The site uses cookies that you may not want. Continued use means acceptance. For more information see our privacy policy.

JSON Schemas and Making a Versatile Application.

Please excuse the big wad of JSON in the middle of the post.

Things have come a long way from the previous post (diehealthy.org: 27 October 2022: “Working on a Local Single Page Application.”) about working on a local file that provides a whole data tracking. While I originally wanted it to be used for games, I’d seen other JSON-schema-based stuff online and decided it could be fully schema driven. While it doesn’t yet edit its own schemas, that’s probably feasible in the long run (if not something I’ll necessarily do).

In order to further refine it toward that schema system, I forked it and made a version to track the movies I’ve watch. The post image is of that version, though they are currently at parity aside from the schema differences.

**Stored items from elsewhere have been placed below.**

(* ===== verification/Clock.v ===== *)
(** * The clock algorithm

    The loop of [evict_page] finds a page that was not accessed since the hand
    passed it, after at most one turn and one step; it changes nothing but
    accessed bits and the hand. *)

From S2P Require Import Prelude Block FsState FsSpec Vaddr Bitmap Palloc Pagedir Spage Swap Frame VmInv.

Section Clock.
Context `{BlockLaws D} `{KpageSearch} `{!KpageLaws}.
Implicit Types v : vm D.

(** The page in frame [i] was not accessed. *)
Definition idle_frame v (T : gmap (Z * Z) Z) (i : Z) : Prop :=
  forall f p e, frametable v !! Z.to_nat i = Some f -> procs v !! owner f = Some p -> e ∈ spage_table p ->
    kpage_address e = page f -> has PTE_A (pte (mach v) T (pagedir p) (upage_address e)) = false.

(** What the loop leaves alone. *)
Record ticked v v' : Prop := {
  tk_frames : frametable v' = frametable v;
  tk_assigned : num_pages_assigned v' = num_pages_assigned v;
  tk_swap : swap_area v' = swap_area v;
  tk_procs : procs v' = procs v;
  tk_current : current v' = current v;
  tk_lock : lock_holder v' = lock_holder v;
  tk_fs : fsys v' = fsys v;
  tk_mach : apart (mach v) (mach v');
  tk_kernel : kernel_pool (mach v') = kernel_pool (mach v);
}.
Lemma ticked_refl v : ticked v v.
Proof. by constructor; auto using apart_refl. Qed.
Lemma ticked_trans v v1 v2 : ticked v v1 -> ticked v1 v2 -> ticked v v2.
Proof. intros [] []. constructor; try congruence. by eapply apart_trans. Qed.

Definition next_hand v : Z := if num_user_frames v <=? clock_hand v + 1 then 0 else clock_hand v + 1.

(** One step of the hand. *)
Lemma clock_step v P T A M :
  vm_inv v P T A M None -> (forall i f, frametable v !! i = Some f -> isfilled f = true) -> frametable v <> [] ->
  exists f p e a v', frametable v !! Z.to_nat (next_hand v) = Some f /\ procs v !! owner f = Some p /\ e ∈ spage_table p /\
    kpage_address e = page f /\ a = has PTE_A (pte (mach v) T (pagedir p) (upage_address e)) /\
    (forall fuel, clock_loop (S fuel) v = if (a : bool) then clock_loop fuel v' else Ok ((f, e), v')) /\
    vm_inv v' P T A M None /\ ticked v v' /\ clock_hand v' = next_hand v /\ 0 <= next_hand v < num_user_frames v /\
    idle_frame v' T (next_hand v) /\ (forall i, idle_frame v T i -> idle_frame v' T i).
Proof.
  intros V Hfull Hne. set (n := num_user_frames v). assert (Hn : 0 < n).
  { unfold n, num_user_frames. destruct (frametable v); [done|simpl; lia]. }
  pose proof (vi_hand _ _ _ _ _ _ V) as Hh. pose proof (vi_size _ _ _ _ _ _ V) as [_ Hsz].
  assert (Hnh : 0 <= next_hand v < n).
  { unfold next_hand. fold n. fold (num_user_frames v) in Hh. fold n in Hh. destruct (n <=? clock_hand v + 1) eqn:E; bool_to_prop; lia. }
  destruct (lookup_lt_is_Some_2 (frametable v) (Z.to_nat (next_hand v))) as [f Hf].
  { unfold n, num_user_frames in Hnh. lia. }
  pose proof (vi_frame _ _ _ _ _ _ V _ f Hf) as Hfr. rewrite (Hfull _ _ Hf), decide_False in Hfr by done.
  destruct Hfr as (e & (p & Hp & He) & Hk & Hpn). pose proof (vi_proc _ _ _ _ _ _ V _ _ Hp) as Hpr.
  destruct (pr_entry _ _ _ _ _ _ _ Hpr e He) as (bs & HM & Hok). destruct (eo_page _ _ _ _ _ _ _ Hok) as [Hu Huo].
  destruct (pr_dir _ _ _ _ _ _ _ Hpr) as [Hpd _]. pose proof (vi_spaces _ _ _ _ _ _ V) as Hs.
  destruct (find_spinfo_by_kpage (spage_table p) (page f)) as [e'|] eqn:Ef.
  2: { by destruct (kpage_missing _ _ Ef e He). }
  destruct (kpage_found _ _ _ Ef) as [He' Hk'].
  assert (e' = e) as ->.
  { destruct (vi_kpages _ _ _ _ _ _ V (owner f) (owner f) e' e) as [_ ?]; try done; [by exists p|by exists p|congruence|congruence]. }
  destruct (set_flag_run (mach v) P T (pagedir p) (upage_address e) PTE_A false Hs Hpd Hu flag_A) as (m & Em & Hsm & [Ap Hkp] & Hc).
  set (v1 := set_clock_hand (next_hand v) v). set (v2 := set_mach m v1).
  assert (Hsame : forall pd va, 0 <= va < PHYS_BASE -> same_word (pte (mach v) T pd va) (pte m T pd va) /\
      (has PTE_A (pte (mach v) T pd va) = false -> has PTE_A (pte m T pd va) = false)).
  { intros pd va Hva. rewrite Hc by done. pose proof (pte_range (mach v) P T (pagedir p) (upage_address e) Hs Hu) as Hw.
    case_decide as K; [|by split]. destruct K as (-> & K1 & K2).
    assert (pte (mach v) T (pagedir p) va = pte (mach v) T (pagedir p) (upage_address e)) as ->
      by (unfold pte; by rewrite K1, K2).
    destruct (T !! (pagedir p, pd_no (upage_address e))) as [pt|] eqn:Et.
    - split; [by apply flag_A_same|]. intros _. unfold flag_word. change PTE_A with (2 ^ 5). by rewrite has_clear by (done || apply Hw).
    - unfold pte. by rewrite Et. }
  exists f, p, e, (has PTE_A (pte (mach v) T (pagedir p) (upage_address e))), v2. split_and!; try done.
  - intros fuel. cbn [clock_loop]. bind_by reflexivity.
    assert (Hnext : (if u32 (num_user_frames v) <=? u32 (clock_hand v + 1) then 0 else u32 (clock_hand v + 1)) = next_hand v).
    { unfold next_hand. fold (num_user_frames v) in Hh, Hsz. fold n in Hh, Hsz. fold n. by rewrite !u32_small by lia. }
    cbv zeta. rewrite Hnext. bind_by reflexivity. bind_by (unfold get_frame; simpl frametable; rewrite Hf; reflexivity).
    bind_by (unfold get_process; simpl procs; rewrite Hp; reflexivity). rewrite Ef.
    bind_by (unfold on_mach; simpl mach; unfold pagedir_is_accessed; rewrite (is_flag_run (mach v) P T) by done; reflexivity).
    bind_by (unfold on_mach; simpl mach; unfold pagedir_set_accessed; rewrite Em; reflexivity).
    by destruct (has PTE_A (pte (mach v) T (pagedir p) (upage_address e))).
  - apply (inv_access v P T A M None m (next_hand v)); try done.
    + intros pd va Hva. by apply Hsame.
    + fold (num_user_frames v). fold n. lia.
  - lia.
  - lia.
  - intros f' p' e' Hf' Hp' He'' Hk''. simpl in Hf', Hp'. rewrite Hf in Hf'. injection Hf' as <-. rewrite Hp in Hp'. injection Hp' as <-.
    assert (e' = e) as ->.
    { destruct (vi_kpages _ _ _ _ _ _ V (owner f) (owner f) e' e) as [_ ?]; try done; [by exists p|by exists p|congruence|congruence]. }
    simpl mach. rewrite Hc, decide_True by done. destruct (T !! (pagedir p, pd_no (upage_address e))); [|done].
    unfold flag_word. change PTE_A with (2 ^ 5). rewrite has_clear; [done|done|done|]. by apply (pte_range (mach v) P).
  - intros i Hi f' p' e' Hf' Hp' He'' Hk''. simpl in *. apply Hsame; [|by apply (Hi f' p' e')].
    destruct (pr_entry _ _ _ _ _ _ _ (vi_proc _ _ _ _ _ _ V _ _ Hp') e' He'') as (? & _ & Hok').
    apply (eo_page _ _ _ _ _ _ _ Hok').
Qed.

(** Positions modulo the number of frames. *)
Lemma hand_mod v : 0 < num_user_frames v -> 0 <= clock_hand v < num_user_frames v ->
  next_hand v = (clock_hand v + 1) mod num_user_frames v.
Proof.
  intros Hn Hh. unfold next_hand. destruct (num_user_frames v <=? clock_hand v + 1) eqn:E; bool_to_prop.
  - replace (clock_hand v + 1) with (num_user_frames v) by lia. by rewrite Z.mod_same by lia.
  - symmetry. apply Z.mod_small. lia.
Qed.

(** With the last [k] frames the hand passed idle, [n - k + 1] more steps are
    enough. *)
Lemma clock_loop_ok P T A M fuel : forall v k,
  vm_inv v P T A M None -> (forall i f, frametable v !! i = Some f -> isfilled f = true) -> frametable v <> [] ->
  0 <= k <= num_user_frames v ->
  (forall j, 0 <= j < k -> idle_frame v T ((clock_hand v - j) mod num_user_frames v)) ->
  num_user_frames v - k < Z.of_nat fuel ->
  exists f e v', clock_loop fuel v = Ok ((f, e), v') /\ vm_inv v' P T A M None /\ ticked v v' /\
    0 <= clock_hand v' < num_user_frames v /\ frametable v !! Z.to_nat (clock_hand v') = Some f /\
    entry_at (procs v) (owner f) e /\ kpage_address e = page f.
Proof.
  induction fuel as [|fuel IH]; intros v k V Hfull Hne Hk Hidle Hfuel; [lia|].
  destruct (clock_step v P T A M V Hfull Hne)
    as (f & p & e & a & v1 & Hf & Hp & He & Hkp & Ha & Hrun & V1 & Tk & Hh1 & Hr & Hi1 & Hkeep).
  pose proof (tk_frames _ _ Tk) as Ef. assert (En : num_user_frames v1 = num_user_frames v) by (unfold num_user_frames; by rewrite Ef).
  rewrite Hrun. assert (Hh : 0 <= clock_hand v < num_user_frames v).
  { pose proof (vi_hand _ _ _ _ _ _ V). unfold num_user_frames in *. lia. }
  destruct a.
  2: { exists f, e, v1. rewrite Hh1. split_and!; try done; try lia. by exists p. }
  pose proof (hand_mod v ltac:(lia) Hh) as Hmod. set (n := num_user_frames v) in *.
  assert (k < n) as Hkn.
  { destruct (decide (k = n)) as [->|]; [|lia]. exfalso.
    pose proof (Hidle (n - 1) ltac:(lia)) as Hid. replace (clock_hand v - (n - 1)) with (clock_hand v + 1 + -1 * n) in Hid by lia.
    rewrite Z.mod_add, <- Hmod in Hid by lia. by rewrite (Hid f p e Hf Hp He Hkp) in Ha. }
  destruct (IH v1 (k + 1)) as (f' & e' & v' & E & V' & Tk' & Hh' & Hf' & He' & Hk').
  - done.
  - rewrite Ef. done.
  - by rewrite Ef.
  - lia.
  - intros j Hj. rewrite En, Hh1. destruct (decide (j = 0)) as [->|].
    + rewrite Z.sub_0_r, Z.mod_small by done. done.
    + apply Hkeep. replace ((next_hand v - j) mod n) with ((clock_hand v - (j - 1)) mod n); [apply Hidle; lia|].
      rewrite Hmod, Zminus_mod_idemp_l. f_equal. lia.
  - lia.
  - exists f', e', v'. rewrite Ef, (tk_procs _ _ Tk), En in *. split_and!; try done; try lia. by eapply ticked_trans.
Qed.

Lemma clock_ok v P T A M fuel :
  vm_inv v P T A M None -> (forall i f, frametable v !! i = Some f -> isfilled f = true) -> frametable v <> [] ->
  (length (frametable v) < fuel)%nat ->
  exists f e v', clock_loop fuel v = Ok ((f, e), v') /\ vm_inv v' P T A M None /\ ticked v v' /\
    0 <= clock_hand v' < num_user_frames v /\ frametable v !! Z.to_nat (clock_hand v') = Some f /\
    entry_at (procs v) (owner f) e /\ kpage_address e = page f.
Proof.
  intros V Hfull Hne Hfuel. apply (clock_loop_ok P T A M fuel v 0); try done.
  - unfold num_user_frames. lia.
  - intros j Hj. lia.
  - unfold num_user_frames. lia.
Qed.

(** More fuel does not change the victim. *)
Lemma clock_mono fuel : forall v r k, clock_loop fuel v = Ok r -> clock_loop (fuel + k) v = Ok r.
Proof.
  induction fuel as [|fuel IH]; intros v r k; [done|]. cbn [clock_loop Nat.add]. unfold mbind, M_bind, get, modify.
  destruct (get_frame _ _) as [[f v1]|]; [|done]. destruct (get_process _ _) as [[p v2]|]; [|done].
  destruct (find_spinfo_by_kpage _ _) as [e|]; [|done]. destruct (on_mach _ v2) as [[a v3]|]; [|done].
  destruct (on_mach _ v3) as [[b v4]|]; [|done]. destruct a; [apply IH|done].
Qed.
End Clock.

To give an idea what I mean by schema, here’s some excerpts from the film version:

{
    "name": "filmtracker",
    "defaults": {
        "filters": {
            "recorded": 1,
            "watched": 0
        }
    },
    "props": [
        {
            "name": "name",
            "title": "Name",
            "type": "string",
            "display": "headertext",
            "displaystyle": "italics",
            "sortOn": true,
            "req": true,
            "def": null
        },
        {
            "name": "recorddata",
            "title": "Record data",
            "type": "group",
            "props": [
                {
                    "name": "added",
                    "title": "Added",
                    "hidden": true,
                    "display": "fulldate",
                    "displayprefix": "Added on",
                    "type": "date",
                    "sortOn": true
                },
                {
                    "name": "modified",
                    "title": "Modified",
                    "hidden": true,
                    "display": "fulldate",
                    "displayprefix": "Updated on",
                    "type": "date",
                    "sortOn": true
                }
            ]
        },
        {
            "name": "watchdata",
            "title": "Watch info",
            "type": "group",
            "props": [
                {
                    "name": "recorded",
                    "title": "Recorded",
                    "type": "bool",
                    "display": "iffalse",
                    "displayvalue": "Unrecorded.",
                    "summaryvalue": "📅",
                    "filter": true,
                    "def": 0
                },
                {
                    "name": "watched",
                    "title": "Watched",
                    "type": "bool",
                    "display": "text",
                    "displaydepends": [
                        "recorded"
                    ],
                    "displayvalues": [
                        "Unseen",
                        "Seen"
                    ],
                    "summaryvalues": [
                        "💾",
                        "🍿"
                    ],
                    "filter": true,
                    "def": 0
                },
                {
                    "name": "watchdate",
                    "title": "Date of watch",
                    "type": "date",
                    "display": "monthdate",
                    "displaydepends": [
                        "watched"
                    ],
                    "displayprefix": "Watched",
                    "sortOn": true,
                    "sortDep": "bought",
                    "def": ""
                }
            ]
        },
        {
            "name": "filmdata",
            "title": "Film info",
            "type": "group",
            "props": [
                {
                    "name": "releaseyear",
                    "title": "Year of Release",
                    "type": "num",
                    "display": "text",
                    "displayprefix": "Year:",
                    "sortOn": true,
                    "minv": 1900,
                    "def": 2022
                },
                {
                    "name": "score",
                    "title": "Review score",
                    "type": "range",
                    "display": "stars",
                    "displaydepends": [
                        "watched"
                    ],
                    "displayprefix": "Score:",
                    "summaryvalue": "stars",
                    "sortOn": true,
                    "sortDep": "watched",
                    "minv": 0,
                    "maxv": 5,
                    "step": 1,
                    "def": 0
                }
            ]
        },
        {
            "name": "categories",
            "title": "Tags",
            "type": "strarray",
            "display": "ulist",
            "def": null
        },
        {
            "name": "notes",
            "title": "Notes",
            "type": "text",
            "display": "longtext",
            "summary": "📓",
            "def": null
        }
    ]
}

It’s quite a lot, and messy (as is the rest of the application so far), and it mixes data definitions with their presentation, but it’s mostly serviceable. But it lets me define, with the current version:

  • groups
  • numeric inputs
  • string inputs
  • url inputs (unvalidated at the moment)
  • date inputs (though I’d prefer to move to month/year or such)
  • boolean inputs (implemented as radio buttons)
  • tri inputs (radio buttons)
  • range inputs (radio buttons)
  • text inputs (text boxes)
  • string array inputs (for tags, with autocomplete!)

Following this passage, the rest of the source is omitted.